Apakah perasaan yang demikian ini bukan cinta namanya?
Aku
pikir persoalannya adalah karena cinta sering dipandang sebagai sesuatu
yang ada di luar sana, di luar diri manusia. Sehingga manusia akan
bahagia jika energi besar bernama cinta itu bersedia menghampiri
manusia, dan dengan demikian melengkapi kekurangan manusia. Pandangan
ini tercermin dari kisah Adam dan Hawa, dimana Adam mencari tulang
rusuknya yang hilang di luar sana, dan sesuatu yang hilang itu adalah
Hawa. Tanpa energi pelengkap ini orang percaya hidupnya tidak akan
lengkap. Pandangan ini persis seperti cara pandang bahwa Tuhan adalah
suatu entitas yang berada di luar diri manusia, energi yang sangat
besar, yang sangat kuasa, sehingga manusia menjadi kecil di hadapan
Entitas ini. Cara memandang Tuhan seperti ini membuat manusia takut akan
Tuhan, menganggap bahwa Tuhan adalah mahluk penghukum yang posisinya
jauh di atas manusia. Orangpun berlomba-lomba untuk semakin dekat dengan
posisi yang “jauh di atas” sana dengan cara apapun, termasuk dengan
cara menghakimi orang yang dianggap akan membuat Tuhan murka, dengan
menghakimi orang-orang yang dianggap murtad, kafir dan sebagainya.

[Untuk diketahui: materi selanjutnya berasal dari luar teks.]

(** * stay-fresh-lsp-proxy: the message parser, the diagnostic filter and the
    frame encoder of [src/proxy.ts], embedded as Rocq functions.

    Buffers are lists of bytes, JavaScript strings are lists of UTF-16 code
    units, JavaScript numbers are their exact values together with [NaN] and
    the two infinities.  The built-ins of the host whose definition is not part
    of the repository ([JSON.parse], [JSON.stringify], UTF-8 decoding, the
    string/number conversions of the language) are the variables of
    [Section Proxy]: every theorem holds for each implementation of them. *)

From Stdlib Require Import List ZArith NArith QArith Lia Bool Ascii.
From Stdlib Require String.
Import String.StringSyntax.
From Stdlib.Strings Require Import Byte.
Import ListNotations.
Close Scope Q_scope.
Open Scope nat_scope.
Open Scope string_scope.

(* ------------------------------------------------------------------ *)
(** ** Bytes and strings *)

Definition bytes := list byte.

(** A JavaScript string: its UTF-16 code units. *)
Definition jsstring := list N.

(** An ASCII literal of the source as a JavaScript string. *)
Definition js (s : String.string) : jsstring :=
  map N_of_ascii (String.list_ascii_of_string s).

Definition byte_of_N (n : N) : byte :=
  match Byte.of_N (n mod 256) with
  | Some b => b
  | None => x00
  end.

Fixpoint jsstring_eqb (a b : jsstring) : bool :=
  match a, b with
  | [], [] => true
  | x :: a', y :: b' => (x =? y)%N && jsstring_eqb a' b'
  | _, _ => false
  end.

(** [buf.toString("ascii")]: Node clears the high bit of every byte. *)
Definition toString_ascii (b : bytes) : jsstring :=
  map (fun x => N.land (Byte.to_N x) 127) b.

Kebencian dan irasionalitaslah yang lantas muncul dari tuhan semacam
ini.
Begitu juga jika kita memandang bahwa cinta adalah di
luar diri manusia, kita akan selalu menganggap bahwa cinta itu
datangnya dari luar diri kita, dan jika kita tidak dicintai oleh orang
lain, maka diri kita menjadi kurang berharga. Atau bisa jadi kita merasa
jadi pribadi yang lengkap hanya kalau kita bisa mengumpulkan sebanyak
mungkin luapan asmara dari orang di sekitar kita. Orang jadi terobsesi
untuk menguasai cinta, untuk mengumpulkan cinta sebagaimana mereka
mengumpulkan harta. Dan otomatis mereka memperlakukan cinta dengan
prinsip-prinsip orang berdagang; “ada uang, ada jasa” atau “anda cinta,
saya cinta – anda tak cinta saya bisa kejam terhadap anda”. Mereka
memperlakukan cinta seperti mereka memperlakukan berlian; menyimpannya
erat di dalam lemari besi pengekangan, kewaspadaan dan kecurigaan.
Cinta
yang demikian menjadi tidak bebas, karena takut barang miliknya hilang,
maka seseorang mempertahankannya dengan segala cara, termasuk dengan
bertikai, memfitnah atau bahkan main dukun. Dan ketika segala upaya
sudah dikerahkan namun sang cinta tak bisa diperoleh, maka permusuhanlah
yang muncul sebagai gantinya. Benci tapi rindu kata pepatah.
Cara
pandang demikian ternyata juga menyebabkan manusia mengalami krisis
kepercayaan diri. Karena menganggap diri gagal untuk menghimpun energi
cinta dari orang lain, orang akan cenderung menganggap dirinya tidak
berharga atau tidak pantas dicintai.
Kini saatnya kita
sadar kalau cinta itu sebetulnya manunggal dalam diri setiap manusia.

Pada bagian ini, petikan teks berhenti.